In late July, Janelle finished second by only ten minutes behind Josh Tostado at National Ultra-Endurance Series Round # 4, the Breckenridge 100, on July 22 in Colorado. Earlier in the month, he placed fifth at the USA Cycling National Mountain Bike Marathon championships, also held in Breckenridge.
A fund is being set up by Janelle's team-mates and friends to support Maribel and their unborn baby. More information will be available at www.probikecenter.com when details are finalized.
We at Cyclingnews would like to express our full sympathies to Mike Janelle's friends, family, and riding mates. Messages of condolence can be sent to firstname.lastname@example.org.
Nys back to defend in dry lands
By Gregor Brown
Sven Nys is back to defend his title in Koksijde, Belgium, as part of the fourth round of the UCI World Cup. The 31 year-old Belgian is nearly unstoppable, but there are a few men who have the legs to hold the "Cannibal" on this sandy parcours in Western Flanders.
The 2700-metre course near the air force base in Koksijde is noted by its five sectors of sand, which are likely to force many competitors off their machines and running as the sand bogs down their momentum. The second and fifth sectors will be crucial, the former comes right before the bridge/stairs where position will be important and the latter comes before a right-hander grassy U-turn onto the – rather long – finishing straight.
Clouds and temperatures maxing out at 9°C are expected for Saturday, with wind almost guaranteed being so close to the North Sea. Even if rain does come down, local experts, like Cyclingnews' Brecht Decaluwé, note that the parcours will not become any more difficult as it will not turn to mud due to the sand and the lack of dirt. The course will suit a rider like World Champion Erwin Vervecken (Fidea Cycling Team), who can run well in the sand. Vervecken showed his form was by finishing sixth in the Super prestige in Gavere last weekend. Sunweb will want to bounce back after a week of bad media and last weekend's lackluster results. Look for Jonathan Page from the US or Sven Vanthourenhout from Belgium; the latter is flying in from Mallorca with King Nys for two races – Koksijde and Gieten – before returning to the Iberian Peninsula. The two will stay in the warmer climes leading to the World Cup in Igorre, December 2.
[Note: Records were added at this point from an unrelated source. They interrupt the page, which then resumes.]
(* ===== verification/Delivery.v ===== *)
(** * Delivery: a message from one application to another

    The longest way through the program: published with the handle of one node, relayed to a
    second that keeps it in its store, and fetched from there, over the wire, with the handle
    of a third by the hash the publisher was given.  Gossipsub, which carries the message
    from the first node to the second, is the swarm of the model; that it gives the second
    node the bytes published and the id of the configured function is what a
    [RelayMessage] of that message says. *)

From Stdlib Require Import Strings.Byte.
From stdpp Require Import base gmap strings list numbers.
From S2P Require Import Prelude Bytes Text Core Framing Wire Relay Store Faults StoreServe Net Discv5 Services Ratelimit Node NodeFacts Handle Network.

Open Scope Z_scope.

Section Delivery.
Context {SW WakuEnr : Type} `{Swarm SW, EnrOps WakuEnr}.
Context `{EnrCrypto}.
Context `{Sha256, BuildProfile, Prost WakuMessage}.
Context `{Prost StoreWire.StoreQueryRequest, Prost StoreWire.StoreQueryResponse}.

Abbreviation state := (NodeState SW SqliteStore WakuEnr).
Abbreviation querying := (store_protocol (SW := SW) (St := SqliteStore) (WakuEnr := WakuEnr)).

(** The message gossipsub delivers for a published one. *)
Definition gossiped (shard : ShardId.t) (m : WakuMessage) : gossipsub_message :=
  mk_gossipsub_message None (encode_to_vec m) None (ShardId.pubsub_topic shard).

(** The answer that carries one message. *)
Definition found (hash : bytes) (topic : string) (m : WakuMessage) : StoreWire.StoreQueryResponse := {|
  StoreWire.res_request_id := "";
  StoreWire.status_code := Some 200;
  StoreWire.status_desc := Some "OK";
  StoreWire.messages := [{| StoreWire.message_hash := Some hash; StoreWire.message := Some m;
                            StoreWire.kv_pubsub_topic := Some topic |}];
  StoreWire.pagination_cursor := None;
|}.

(** C15. Publish, relay, store, fetch: the hash [publish] returns to the application of one
    node names the message everywhere.  A second node that accepts the message from the
    mesh reports it to its application under this hash and, once its put task has run,
    answers a third node that asks for this hash within its rate; and the method of the
    third node's handle returns the message as it was published, with its topic. *)
Theorem published_message_fetched (failure_text : io_error -> string) (pa pb pc : NodeParams)
    (c1 c2 c3 : Clock) (shard : ShardId.t) (m : WakuMessage) (source me peer : PeerId)
    (reply1 reply2 channel : Z) (later1 later2 : list Input) (a b c : state) (d : SqliteStore) :
  let topic := ShardId.pubsub_topic shard in
  let hash := deterministic_hash topic m in
  let req := hash_request "" true hash in
  ShardId.wf shard -> wf_message m ->
  (* the publisher: gossipsub takes the message *)
  publish_returns_id (SW := SW) -> is_ok (relay_publish topic (encode_to_vec m) (swarm a)).1 = true ->
  (reply1 ∉ (replies a).*1) ->
  (* the full node: it accepts the message and has not stored it *)
  evt_rx_open b = true -> store b = Some d -> healthy d -> store_inv (rows d) -> rows d !! hash = None ->
  relay_verdict c1 m = Some Accept -> ephemeral m <> Some true ->
  (* the asker: it is within its rate, and the frames fit *)
  (RateLimiter.allow (store_limiter (limits b)) me (instant_now c2)).1 = true ->
  encoded_size req <= StoreWire.MAX_FRAME_LEN ->
  encoded_size (found hash topic m) <= StoreWire.MAX_FRAME_LEN ->
  encoded_size (respond "" 429 "rate limited") <= StoreWire.MAX_FRAME_LEN ->
  let id := (swarm_send_request peer (StoreRequest req) (swarm c)).1 in
  Pending.store_queries (pending c) !! id = None -> (reply2 ∉ (replies c).*1) ->
  publish pa shard m reply1 later1 (Some a) = Done (Ok hash) /\
  exists b1 b2 b3 back,
    handle_event pb c1 (RelayMessage source (waku_message_id (gossiped shard m)) (gossiped shard m)) b =
      Some (Ok tt, b1) /\
    events b1 = events b ++ [EvMessage shard m hash source] /\
    run_put_task (length (put_tasks b)) b1 = Some b2 /\
    answer_remote querying c2 me channel req b2 = Some (back, b3) /\
    store_query pc peer req reply2 (InEvent c3 (settled failure_text querying peer back id) :: later2)
      (Some c) = Done (Ok (found hash topic m)).
Proof.
  intros topic hash req Hwf Hm Hpub Htaken Hr1 Ho Hst Hd Hinv Hnew Hver Heph Hrate Hf1 Hf2 Hf3 id Hid Hr2.
  split.
  { rewrite publish_through_handle by done. fold topic.
    by destruct (relay_publish topic (encode_to_vec m) (swarm a)).1. }
  assert (waku_message_id (gossiped shard m) = hash) as Hhash.
  { unfold waku_message_id, gossiped. cbn. by rewrite prost_decode_encode. }
  destruct (put_then_served topic "" true m (rx_time_nanos c1) d Hd Hinv Hm Hnew) as (d' & Hput & Hserve).
  change (put topic m (rx_time_nanos c1) d) with (ms_put topic m (rx_time_nanos c1) d) in Hput.
  destruct (accepted_task_run pb c1 source hash (gossiped shard m) shard m d _ d' b Ho Hst
    (ShardId.parse_pubsub_topic shard Hwf) (prost_decode_encode m) Hver Heph Hput) as [E1 E2].
  set (b2 := set_put_tasks _ _) in E2.
  assert (store b2 = Some d') as Hst2 by done.
  pose proof (attempt_run c2 channel me req b2 d' (found hash topic m) d' Hst2 Hserve Hf1 Hf2 Hf3) as Hrun.
  change (limits b2) with (limits b) in Hrun.
  destruct (RateLimiter.allow _ _ _) as [allowed rl]. cbn in Hrate. subst allowed.
  destruct Hrun as (b3 & E3 & _). rewrite Hhash.
  eexists _, b2, b3, (Ok (found hash topic m)). split; [exact E1|]. split.
  { cbn. unfold hash_of_slice. rewrite decide_True by apply deterministic_hash_length. done. }
  split; [exact E2|]. split; [exact E3|].
  exact (call_settled failure_text querying _ as_store pc c3 peer req reply2 later2 c
    (Ok (found hash topic m)) store_protocol_ok ltac:(done) Hid Hr2).
Qed.

End Delivery.

(** ** Three concrete nodes *)

#[local] Existing Instances toy_sha256 countable_prost log_swarm demo_crypto demo_enr demo_profile.

Lemma published_message_fetched_witness :
  let hash := deterministic_hash "/waku/2/rs/1/0" (demo_message 4) in
  publish demo_params (ShardId.new 1 0) (demo_message 4) 5 [] (Some demo_state) = Done (Ok hash) /\
  exists back, store_query demo_params [x02] (hash_request "" true hash) 9
    [InEvent demo_clock (settled reason (store_protocol (SW := LogSwarm) (WakuEnr := DemoEnr)) [x02] back 0)]
    (Some demo_state) =
  Done (Ok (found hash "/waku/2/rs/1/0" (demo_message 4))).
Proof.
  destruct (published_message_fetched reason demo_params demo_params demo_params demo_clock demo_clock
    demo_clock (ShardId.new 1 0) (demo_message 4) [x07] [x01] [x02] 5 9 3 [] [] demo_state demo_state
    demo_state (mkSqliteStore ∅ [])) as (E & b1 & b2 & b3 & back & _ & _ & _ & _ & E').
  - split; vm_compute; split; discriminate || reflexivity.
  - by apply demo_message_wf.
  - intros topic data sw id sw' [= <- <-]. reflexivity.
  - reflexivity.
  - apply not_elem_of_nil.
  - reflexivity.
  - reflexivity.
  - reflexivity.
  - intros h r Hl. exfalso. cbn in Hl. by rewrite lookup_empty in Hl.
  - apply lookup_empty.
  - vm_compute. reflexivity.
  - discriminate.
  - vm_compute. reflexivity.
  - vm_compute. discriminate.
  - vm_compute. discriminate.
  - vm_compute. discriminate.
  - reflexivity.
  - apply not_elem_of_nil.
  - split; [exact E|]. exists back. exact E'.
Defined.
(* ===== verification/Rest.v ===== *)
(** * Rest: the endpoints of [waku-rest/src/lib.rs]

    A handler is a function on the server: the constants of [AppState], the message cache,
    and the node behind the handle.  [axum] has matched the route and read the path, the
    query string and the JSON body: a request is one of [Request].  An answer is its status
    and what [serde] serialises.

    A handler that sends a command is given its reply channel and the inputs the driver
    handles meanwhile. *)

From Stdlib Require Import Strings.Byte Strings.Ascii.
From stdpp Require Import base gmap strings list numbers sorting.
From S2P Require Import Prelude Bytes Text Float64 Core Framing Wire Net Discv5 Relay Store Faults StoreServe Services Ratelimit Node NodeFacts Handle Cache.

Open Scope Z_scope.

(** ** Requests and answers *)

Inductive Request : Type :=
  | GetVersion
  | GetInfo
  | GetHealth
  | PostSubscriptions (content_topics : list string)
  | PostRelayMessage (content_topic : string) (body : RestWakuMessage.t)
  | GetRelayMessages (content_topic : string)
  | PostLightpush (body : LightpushBody)
  | GetStoreMessages (params : StoreParams)
  | GetPeers
  | GetMetrics.

(** The method and path of the route of a request. *)
Definition route (r : Request) : string * string :=
  match r with
  | GetVersion => ("GET", "/debug/v1/version")
  | GetInfo => ("GET", "/debug/v1/info")
  | GetHealth => ("GET", "/health")
  | PostSubscriptions _ => ("POST", "/relay/v1/auto/subscriptions")
  | PostRelayMessage _ _ => ("POST", "/relay/v1/auto/messages/{content_topic}")
  | GetRelayMessages _ => ("GET", "/relay/v1/auto/messages/{content_topic}")
  | PostLightpush _ => ("POST", "/lightpush/v1/message")
  | GetStoreMessages _ => ("GET", "/store/v3/messages")
  | GetPeers => ("GET", "/admin/v1/peers")
  | GetMetrics => ("GET", "/metrics")
  end.

Inductive Body : Type :=
  | EmptyBody
  | TextBody (s : string)
  | HealthBody (node_health : string) (connected_peers : Z)
  | InfoBody (info : InfoResponse)
  | MessagesBody (messages : list RestWakuMessage.t)
  | StoreBody (response : StoreResponse)
  | PeersBody (peers : list AdminPeer).

Record Response : Type := mkResponse { status : Z; body : Body }.

Definition OK : Z := 200.
Definition BAD_REQUEST : Z := 400.
Definition INTERNAL_SERVER_ERROR : Z := 500.
Definition SERVICE_UNAVAILABLE : Z := 503.

Definition text (status : Z) (s : string) : Response := mkResponse status (TextBody s).
Definition json (b : Body) : Response := mkResponse OK b.

(** What a handler has come to. *)
Inductive HandlerResult : Type :=
  | Responds (r : Response)
  | StillWaiting
  | Panics.

(** A metric handed to the [prometheus] encoder: name, help and value. *)
Record Metric : Type := mkMetric { metric_name : string; metric_help : string; metric_value : f64 }.

(** What comes from libraries as text: [Debug] of a string, a multiaddr, a peer id, and the
    exposition format of metrics. *)
Class RestText := {
  debug_str : string -> string;
  multiaddr_to_string : Multiaddr -> string;
  peer_id_to_string : PeerId -> string;
  encode_metrics : list Metric -> string;
}.

(** The store of an [AppState]: the node's own, or another one. *)
Inductive StoreRef (St : Type) : Type := NodeStore | OtherStore (st : St).
Arguments NodeStore {_}.
Arguments OtherStore {_} _.

Section Rest.
Context {SW St WakuEnr : Type} `{Swarm SW, MessageStore St, EnrOps WakuEnr}.
Context `{EnrCrypto, Sha256, BuildProfile, Prost WakuMessage, RestEncodings, RestText}.
Variable params : NodeParams.

Abbreviation state := (NodeState SW St WakuEnr).
Abbreviation World := (@World SW St WakuEnr).

(** ** The server *)

(** [AppState], with the node behind its handle. *)
Record AppState : Type := mkAppState {
  app_peer_id : PeerId;
  app_discv5_enr : option WakuEnr;
  app_node : World;
  app_store : option (StoreRef St);
  app_preset : NetworkPreset.t;
  app_version : string;
  app_cache : MessageCache.t;
}.

(** [AppState::new]; [pkg_version] is [CARGO_PKG_VERSION]. *)
Definition app_state_new (pkg_version : string) (peer_id : PeerId) (enr : option WakuEnr)
    (node : World) (store : option (StoreRef St)) : AppState :=
  mkAppState peer_id enr node store TWN pkg_version MessageCache.new.
(** What the tasks of the program do: the driver handles an input (the dials of the
    discovery task among them), a spawned put runs, the discovery task adds a record to the
    shared book, [main] takes a turn, and the REST server handles a request with its reply
    channel and what the driver does meanwhile.

    An input is handled as a whole, at the moment its handler comes to the send of its event:
    by [effects_precede_send] of [Channels] nothing another task sees is done after it, and
    [main] may receive the event from then on.  What a reader sees while the driver still
    waits for a place in the channel is the subject of [Channels] and [Reports].  A
    subscription for several topics is handled topic by topic, and other activities may come
    in between: it is as many [Serve] activities ([subscription_by_topic]). *)
Inductive Activity (WakuEnr : Type) : Type :=
  | Drive (i : Input)
  | PutTask (i : nat)
  | Remember (enr : WakuEnr)
  | MainTurn (t : Turn)
  | Serve (r : Request) (reply : Z) (env : list (list Input)).
Arguments Drive {_} _.
Arguments PutTask {_} _.
Arguments Remember {_} _.
Arguments MainTurn {_} _.
Arguments Serve {_} _ _ _.
Definition emit (ev : event) : M unit := modify (log_event ev).

(** The outcome of evaluating an argument expression, inside a coroutine. *)
Definition lift {A : Type} (r : result A) : M A :=
  match r with
  | Return a => ret a
  | Raise e => raise e
  end.

(** [async with lock: body]; the lock is released whether [body] returns or
    raises. *)
Definition async_with {A : Type} (l : lock) (body : M A) : M A :=
  fun m =>
    match body (log_event (EvAcquire l) m) with
    | (r, m') => (r, log_event (EvRelease l) m')
    end.

(** ** The transport's primitives *)

(** [asyncio.sleep(delay)]. *)
Definition sleep (delay : Q) : M unit := emit (EvSleep delay).

(** [establish_connection(BleakClientWithServiceCache, ...)]: the next
    outcome of the script; the client it returns is connected. *)
Definition establish_connection : M client :=
  fun m =>
    let m' := log_event EvEstablishConnection (count_connect_call m) in
    match establish_connection_outcome (env m) (connect_calls m) with
    | Return (cached, fetched) =>
        (Return {| is_connected := true; services := cached;
                   get_services := fetched |}, m')
    | Raise e => (Raise e, m')
    end.

(** [await client.get_services()], looked up for the write characteristic. *)
Definition client_get_services (c : client) : M (option characteristic) :=
  emit EvGetServices ;; ret (get_services c).

(** [client.write_gatt_char(char, command, response=False)] on the device's
    client: the next outcome of the script.  When the write raises and the
    link went down with it, the client no longer reports connected. *)
Definition write_gatt_char (char : characteristic) (command : list Z) : M unit :=
  fun m =>
    let m' := log_event (EvWrite char command) (count_write_call m) in
    match write_gatt_char_outcome (env m) (write_calls m) with
    | WriteOk => (Return tt, m')
    | WriteRaises e link_up =>
        (Raise e,
         match _client m' with
         | Some c =>
             set_client
               (Some {| is_connected := is_connected c && link_up;
                        services := services c;
                        get_services := get_services c |}) m'
         | None => m'
         end)
    end.

(** [client.disconnect()].  The event carries [_expected_disconnect] as it
    stands when the call is made, which is what the [_disconnected] callback
    reads when the transport reports the link closed. *)
Definition client_disconnect : M unit :=
  fun m => (Return tt, log_event (EvClientDisconnect (_expected_disconnect m)) m).

(** [self._client and self._client.is_connected]. *)
Definition client_is_connected (m : machine) : bool :=
  match _client m with
  | Some c => is_connected c
  | None => false
  end.

(** ** device.py: connection manager *)

(** Modelled from the spec: the decorator [retry_bluetooth_connection_error]
    of [bleak_retry_connector], which device.py imports and which is not part
    of the repository.  The spec describes it as a bounded retry policy: up
    to [attempts] total attempts, retrying only on transport-fault classes
    (not on characteristic-missing or logic errors); on exhausting retries
    the last fault is returned to the caller as-is. *)
Definition retryable (e : exn) : bool := is_BleakError e.
(** C1.  In every row of a games table (well formed, with distinct
    labels), once the four assignments of [fetch_data] have added the
    results and the points, "result_home" and
    "result_away" are complementary: a home win is an away loss, a home loss
    is an away win, and in every other case both are a draw; "points_home"
    and "points_away" add up to 2 when both results are a draw and to 3
    otherwise. *)
Theorem results_complementary (games enriched : DataFrame) :
  well_formed games ->
  unique (labels games) = true ->
  run_steps results_and_points games = (enriched, None) ->
  forall r, r ∈ rows enriched ->
    exists (result_home result_away : string) (points_home points_away : Z),
      at_label enriched r "result_home" = Ok (VStr result_home) /\
      at_label enriched r "result_away" = Ok (VStr result_away) /\
      at_label enriched r "points_home" = Ok (VInt points_home) /\
      at_label enriched r "points_away" = Ok (VInt points_away) /\
      (result_home = "win" -> result_away = "loss") /\
      (result_home = "loss" -> result_away = "win") /\
      (result_home <> "win" -> result_home <> "loss" ->
       result_home = "draw" /\ result_away = "draw") /\
      (result_home = "draw" /\ result_away = "draw" -> points_home + points_away = 2) /\
      (~ (result_home = "draw" /\ result_away = "draw") -> points_home + points_away = 3).
Proof.
  intros Hwf _ Hrun r4 Hr4. unfold results_and_points, run_steps in Hrun.
  destruct (set_result_home games) as [g1|] eqn:H1; [|discriminate].
  destruct (set_points_home g1) as [g2|] eqn:H2; [|discriminate].
  destruct (set_result_away g2) as [g3|] eqn:H3; [|discriminate].
  destruct (set_points_away g3) as [g4|] eqn:H4; [|discriminate].
  injection Hrun as <-.
  unfold set_result_home in H1.
  destruct (pd.apply_rows games calculate_result) as [s1|] eqn:Hs1; [|discriminate].
  cbn [rbind] in H1.
  destruct (setitem_rows _ _ _ _ _ Hwf (apply_rows_spec _ _ _ Hs1) H1) as [Hwf1 Hg1].
  destruct (derived_column _ _ _ _ _ Hwf1 H2) as [Hwf2 Hg2].
  destruct (derived_column _ _ _ _ _ Hwf2 H3) as [Hwf3 Hg3].
  destruct (derived_column _ _ _ _ _ Hwf3 H4) as [_ Hg4].
  destruct (Hg4 r4 Hr4) as (r3 & y & Hr3 & Hy & Hpa & H43).
  destruct (Hg3 r3 Hr3) as (r2 & x3 & Hr2 & Hx3 & Hra & H32).
  destruct (Hg2 r2 Hr2) as (r1 & x2 & Hr1 & Hx2 & Hph & H21).
  destruct (Hg1 r1 Hr1) as (v & r0 & (rh & Hrh & ->) & _ & Hv & _).
  rewrite Hv in Hx2. injection Hx2 as <-.
  rewrite H21, Hv in Hx3 by discriminate. injection Hx3 as <-.
  rewrite Hra in Hy. injection Hy as <-.
  exists rh, (away_result (VStr rh)),
    (calculate_points (VStr rh)), (calculate_points (VStr (away_result (VStr rh)))).
  split; [rewrite H43, H32, H21 by discriminate; exact Hv|].
  split; [rewrite H43 by discriminate; exact Hra|].
  split; [rewrite H43, H32 by discriminate; exact Hph|].
  split; [exact Hpa|].
  apply away_result_complementary. eapply calculate_result_cases, Hrh.
Qed.

Lemma results_complementary_witness :
  exists (result_home result_away : string) (points_home points_away : Z),
    at_label (run_steps results_and_points Sample.game_2_1).1
      [VStr "G1"; VInt 1; VInt 2; VInt 2; VInt 1; VStr "win"; VInt 3; VStr "loss"; VInt 0]
      "result_home" = Ok (VStr result_home) /\
    result_home = "win" /\ result_away = "loss" /\ points_home + points_away = 3.
Proof.
  assert (Hwf : well_formed Sample.game_2_1) by (repeat constructor).
  destruct (results_complementary Sample.game_2_1
              (run_steps results_and_points Sample.game_2_1).1 Hwf eq_refl eq_refl
              [VStr "G1"; VInt 1; VInt 2; VInt 2; VInt 1;
               VStr "win"; VInt 3; VStr "loss"; VInt 0])
    as (rh & ra & ph & pa & Hrh & _ & _ & _ & Hwin & _ & _ & _ & Hsum).
  { vm_compute. left. }
  assert (rh = "win") as -> by (vm_compute in Hrh; congruence).
  exists "win", ra, ph, pa. split; [reflexivity|]. split; [reflexivity|].
  split; [now apply Hwin|]. apply Hsum. intros [? _]. discriminate.
Defined.

(** C2.  On a game row with numeric scores [calculate_result] is "win" when
    the home score is the greater, "loss" when it is the smaller and "draw"
    otherwise; [calculate_points] gives 3 for "win", 1 for "draw" and 0 for
    "loss"; the game won 2-1 at home gets "win", 3, "loss" and 0. *)
Theorem calculate_result_and_points (row : pd.Row) (home_score away_score : Z) :
  pd.row_getitem row "home_score" = Ok (VInt home_score) ->
  pd.row_getitem row "away_score" = Ok (VInt away_score) ->
  (home_score > away_score -> calculate_result row = Ok "win") /\
  (home_score < away_score -> calculate_result row = Ok "loss") /\
  (home_score = away_score -> calculate_result row = Ok "draw") /\
  calculate_points (VStr "win") = 3 /\
  calculate_points (VStr "draw") = 1 /\
  calculate_points (VStr "loss") = 0 /\
  run_steps results_and_points Sample.game_2_1 =
    ({| columns := columns Sample.game_2_1 ++
                   [plain "result_home"; plain "points_home";
                    plain "result_away"; plain "points_away"];
        rows := [[VStr "G1"; VInt 1; VInt 2; VInt 2; VInt 1;
                  VStr "win"; VInt 3; VStr "loss"; VInt 0]] |}, None).
Proof.
  intros Hh Ha. unfold calculate_result. rewrite Hh, Ha. cbn [rbind py_gt py_lt].
  repeat split.
  - intros H. apply Z.gt_lt, Z.gtb_lt in H. now rewrite H.
  - intros H. assert ((home_score >? away_score) = false) as ->
      by (rewrite Z.gtb_ltb; apply Z.ltb_ge; lia).
    apply Z.ltb_lt in H. now rewrite H.
  - intros ->. rewrite Z.gtb_ltb, Z.ltb_irrefl. reflexivity.
Qed.

Lemma calculate_result_and_points_witness :
  let row := [("home_score", VInt 2); ("away_score", VInt 1)] in
  calculate_result row = Ok "win" /\ calculate_points (VStr "win") = 3.
Proof.
  pose proof (calculate_result_and_points
                [("home_score", VInt 2); ("away_score", VInt 1)] 2 1
                eq_refl eq_refl) as (Hwin & _ & _ & H3 & _).
  split; [apply Hwin; lia | exact H3].
Defined.

(** ** The statistics of the teams *)

(** C3, on the sample client.  [merge_team_statistics] returns without an
    error, and the table it returns still has the columns "competition_dup"
    and "count_games_dup": the expected-pass table repeats the labels
    "competition" and "count_games", and the labels to drop after the third
    merge are read from the table as it is before that merge. *)
Theorem merge_team_statistics_keeps_duplicates :
  exists teams : DataFrame,
    merge_team_statistics Sample.processor Sample.uslc_teams [] =
      (Ok teams,
       [Requested "get_team_goals_added"; Requested "get_team_xgoals";
        Requested "get_team_xpass"]) /\
    List.filter (fun col => endswith col DUPLICATE_SUFFIX) (labels teams) =
      ["competition_dup"; "count_games_dup"].
Proof. eexists. split; [vm_compute; reflexivity | reflexivity]. Qed.
(** * QuantX: portfolio simulator, signal generators and metrics

    A shallow embedding of [backtester.py], [strategies.py],
    [features.py] and the metric helpers and trade report of [app.py].

    Numbers.  The program computes on IEEE doubles (Python [float],
    [numpy.float64]).  They are modelled as numbers of a carrier [K]
    extended with the three special values the code can meet: [PInf], [NInf]
    and [NaN], with the IEEE rules for them.  The simulator and the signal
    generators run on the carrier [Qc] (canonical rationals: everything
    evaluates), the metrics and the indicators on [R], because they need
    square roots and real powers.  Both carriers are exact: rounding,
    overflow and the sign of zero are outside them.  What is stated of the
    program is therefore stated in forms that rounding keeps (which
    branch is taken, which values are missing, orders that a monotone
    rounding preserves, the expression a value is computed by), and where
    a claim depends on exactness the arithmetic is replayed on the carrier
    [B64_carrier] of binary64 numbers, whose operations round as the
    program's do. *)

From Stdlib Require Import ZArith QArith Qcanon List Bool String Lia Sorted.
From Stdlib Require Import Reals ROrderedType Lra.
From Stdlib Require Lqa Floats Uint63.
From stdpp Require Import base option list gmap strings.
The winner of the last World Cup round in Pijnacker, Dutchman Lars Boom, will want to make a mark. The U23 Time Trial World Champion plans on skipping the Spanish round of the World Cup, and will therefore want to gain as many UCI points as he can in this important race.
Never count out Bart Wellens. The Belgian Champion riding for Fidea is known for his speed off the bike, and that could be crucial in winning this fourth round of the World Cup.
American Katie Compton is flying, as was evident with her recent wins in Pijnacker and Gavere. The Spike Shooter rider will face stiff competition from a familiar face, Lyne Bessette (Cyclocrossworld.com). The gritty and likable Canadian has made a trip over to Euro-land to remind the competition of her talents. But the North Americans will be wise to take note of Holland's Daphny van den Brand (ZZPR.nl) and Reza Hormes-Ravenstijn and Germany's Birgit Hollmann (Getränke-Hoffmann).
Stay tuned to Cyclingnews for complete coverage of the World Cup in Koksijde, Belgium.
Lloyd looks to Olympic selection
By Gerry McManus
Daniel Lloyd (DFL-Cyclingnews-Litespeed) moved a step towards making Great Britian's team for the Beijing Olympics this week. The British Olympic Association confirmed that his name had been put forward for possible selection and Lloyd knows that good results are vital to achieving his goal next year.
"I haven't been away as much this year as people think," said Lloyd as he watched the Guinness Premiership's side lining up for a team photo. "I have based myself at home this year and I have been commuting to races. There have been quite a few times where I have been at home for up to three weeks training and getting ready for the next event. I think it helps you focus on your next race without too many distractions. I was away in the Tour of Ireland and Tour of Britain at the end of the season though."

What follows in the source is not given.